## WORK REQUEST
Once the line with "Definition startAsyncCommits (ctxDone" is found in the data, output it and each following line exactly, up to and including the line with "allows more interleavings", and nothing before or after.

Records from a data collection
(* ===== verification/DrainCalls.v ===== *)
(** * Concurrent drains ([demux/drain/drain_coordinator.go])

    A revoke and a shutdown may both call [Coordinator.Drain], on goroutines of their
    own, while the committer's goroutines go on.  A step is one atomic action: of a
    call, between [Lock], the end of the workers' drain, the clearing of the [drained]
    token, the look at the channel, the wait, the final commit, the trip and [Unlock];
    or of another goroutine on the committer.  [Drain] is one call as a function.

    [log] records, for the proofs, what each call saw and did. *)
From S2P Require Import Prelude Types Tracker Committer CommitterFacts Handover Run Drain.
From stdpp Require Import base gmap list relations.
Open Scope Z_scope.

Section DrainCalls.
Context `{NX : Nexus} `{RT : GoRuntime}.

(** Where a call of [Drain] stands.  [seen]: the committer when the length of its
    channel was read. *)
Inductive CoordinatorPc :=
| DrainCalled                                    (* about to [Lock] *)
| DrainLocked                                    (* the timer runs; the workers drain *)
| WorkersDrained                                 (* [DrainCommitter]: about to clear the token *)
| TokenCleared                                   (* [Gosched], then [len(commitsIn)] *)
| AwaitToken (seen : Committer)                  (* the token, or the grace period or the timer *)
| FinalCommit (seen : Committer) (gotToken : bool)
| DrainEnds (err : option CoordinatorError)      (* the deferred function: trips on an error *)
| DrainUnlocks (err : option CoordinatorError)
| DrainReturned (err : option CoordinatorError).

(** What a call sees and does. *)
Inductive DrainEvent :=
| WorkersEnded (inTime : bool)                   (* the workers finished, or the timer fired *)
| Cleared                                        (* an old token was taken away, if there was one *)
| Looked (len : Z)                               (* the length of the committer's channel *)
| Waited (gotToken : bool)                       (* the token came, or the time was over *)
| Commits (sent : list Message) (e : option CommitError)   (* a call of [CommitOffsets] *)
| Tripped (e : CoordinatorError).                (* a call of [TriggerEmergencyShutdown] *)

Record Coordinator := mkCoordinator {
  holder : option Z;                             (* the goroutine that holds [mu] *)
  committer : Committer;
  drains : gmap Z CoordinatorPc;
  log : list (Z * DrainEvent)                    (* by goroutine *)
}.

Definition NewDrainCoordinator (oc : Committer) : Coordinator := mkCoordinator None oc ∅ [].

Implicit Types (s : Coordinator) (pc : CoordinatorPc) (oc : Committer).

Definition setDrain (g : Z) pc s : Coordinator :=
  mkCoordinator (holder s) (committer s) (<[g := pc]> (drains s)) (log s).
Definition setHolder (h : option Z) s : Coordinator := mkCoordinator h (committer s) (drains s) (log s).
Definition setCommitter oc s : Coordinator := mkCoordinator (holder s) oc (drains s) (log s).
Definition logs (g : Z) (ev : DrainEvent) s : Coordinator :=
  mkCoordinator (holder s) (committer s) (drains s) (log s ++ [(g, ev)]).

(** What the world decides: whether the workers finish before the timer, whether a
    wait ends by its timer, and the circumstances of a call of [CommitOffsets]. *)
Record DrainChoice := mkDrainChoice {
  inTime : bool;
  expired : bool;
  guardFree : bool;
  brokerFails : list Message -> bool;
  order1 : list Z;
  order2 : list Z;
  clock : Z
}.

Definition commitNow (ch : DrainChoice) oc : Committer * list Message * option CommitError :=
  CommitOffsets oc (guardFree ch) (brokerFails ch) (order1 ch) (order2 ch) (clock ch).

(** The wait of [DrainCommitter]: a token is taken, or the time is over. *)
Definition endWait (g : Z) (seen : Committer) (ch : DrainChoice) s : option Coordinator :=
  if expired ch then Some (setDrain g (FinalCommit seen false) (logs g (Waited false) s))
  else match queued (drained (committer s)) with
  | [] => None
  | _ => Some (setDrain g (FinalCommit seen true) (logs g (Waited true) (setCommitter (clearDrained (committer s)) s)))
  end.

(** The last commit: of a channel found empty, or after a token, it is the final
    one of [surfaceFinalCommit]; otherwise the timeout's, whose error is only logged. *)
Definition lastCommit (g : Z) (seen : Committer) (gotToken : bool) (ch : DrainChoice) s : Coordinator :=
  let '(oc, sent, e) := commitNow ch (committer s) in
  let err :=
    if (chLen (commitsIn seen) =? 0) || gotToken
    then (surfaceFinalCommit (commitNow ch) (committer s)).2
    else Some DrainTimeout in
  setDrain g (DrainEnds (CommitterError <$> err)) (logs g (Commits sent e) (setCommitter oc s)).

(** The next action of the call on goroutine [g]; [None] while it waits. *)
Definition drainAction (g : Z) pc (ch : DrainChoice) s : option Coordinator :=
  match pc with
  | DrainCalled =>
      match holder s with
      | Some _ => None
      | None => Some (setDrain g DrainLocked (setHolder (Some g) s))
      end
  | DrainLocked =>
      Some (setDrain g (match drainWorkers (inTime ch) with
                        | Some e => DrainEnds (Some e)
                        | None => WorkersDrained
                        end) (logs g (WorkersEnded (inTime ch)) s))
  | WorkersDrained =>
      Some (setDrain g TokenCleared (logs g Cleared (setCommitter (clearDrained (committer s)) s)))
  | TokenCleared => Some (setDrain g (AwaitToken (committer s)) (logs g (Looked (chLen (commitsIn (committer s)))) s))
  | AwaitToken seen => endWait g seen ch s
  | FinalCommit seen gotToken => Some (lastCommit g seen gotToken ch s)
  | DrainEnds err =>
      Some (setDrain g (DrainUnlocks err) (match err with Some e => logs g (Tripped e) s | None => s end))
  | DrainUnlocks err => Some (setDrain g (DrainReturned err) (setHolder None s))
  | DrainReturned _ => None
  end.

(** A turn of the loop of [startAsyncCommits]: a commit whose error is only logged;
    [None] once the context is done. *)
Definition startAsyncCommits (ctxDone : bool) (ch : DrainChoice) oc : option (Committer * option CommitError) :=
  if ctxDone then None else let '(oc, _, err) := commitNow ch oc in Some (oc, err).

(** What the other goroutines do with the committer.  Its own mutex is left out, which
    allows more interleavings than the code has. *)
Inductive committerStep oc : Committer -> Prop :=
| Arrives w oc' : CollectAndCommit oc w = Some oc' -> committerStep oc oc'
| IngestsNext now oc' : ingestNext oc now = Some oc' -> committerStep oc oc'
| BatchEnds order now : committerStep oc (ingestEnd oc order now)
| Ticks ctxDone ch oc' err : startAsyncCommits ctxDone ch oc = Some (oc', err) -> committerStep oc oc'
| Resets pos : committerStep oc (ResetCommittedOffsets oc pos)
| Assigns p now : committerStep oc (MarkPartitionAssigned oc p now)
| Revokes p now : committerStep oc (MarkPartitionRevoked oc p now).

(** The steps of the calls, and those of the world around them. *)
Inductive callsStep s : Coordinator -> Prop :=
| CallAct g pc ch s' : drains s !! g = Some pc -> drainAction g pc ch s = Some s' -> callsStep s s'.

Inductive drainsStep s : Coordinator -> Prop :=
| DrainActs s' : callsStep s s' -> drainsStep s s'
| DrainCall g : drains s !! g = None -> drainsStep s (setDrain g DrainCalled s)
| CommitterActs oc' : committerStep (committer s) oc' -> drainsStep s (setCommitter oc' s).

(** ** The mutex *)

Definition inside pc : bool := match pc with DrainCalled | DrainReturned _ => false | _ => true end.

(** ** What a call did *)

(** The error of a drain, from what it saw and from the outcome of its commit. *)
Definition reports (workersDone : bool) (seen : Z) (gotToken : bool) (e : option CommitError) : option CoordinatorError :=
  if negb workersDone then Some WorkersTimeout
  else if (seen =? 0) || gotToken then
    match e with
    | None | Some ErrBrokerCommitFailed => None
    | Some e => Some (CommitterError (DrainCommitError e))
    end
  else Some (CommitterError DrainTimeout).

## ANSWER BOX
Definition startAsyncCommits (ctxDone : bool) (ch : DrainChoice) oc : option (Committer * option CommitError) :=
  if ctxDone then None else let '(oc, _, err) := commitNow ch oc in Some (oc, err).

(** What the other goroutines do with the committer.  Its own mutex is left out, which
    allows more interleavings than the code has. *)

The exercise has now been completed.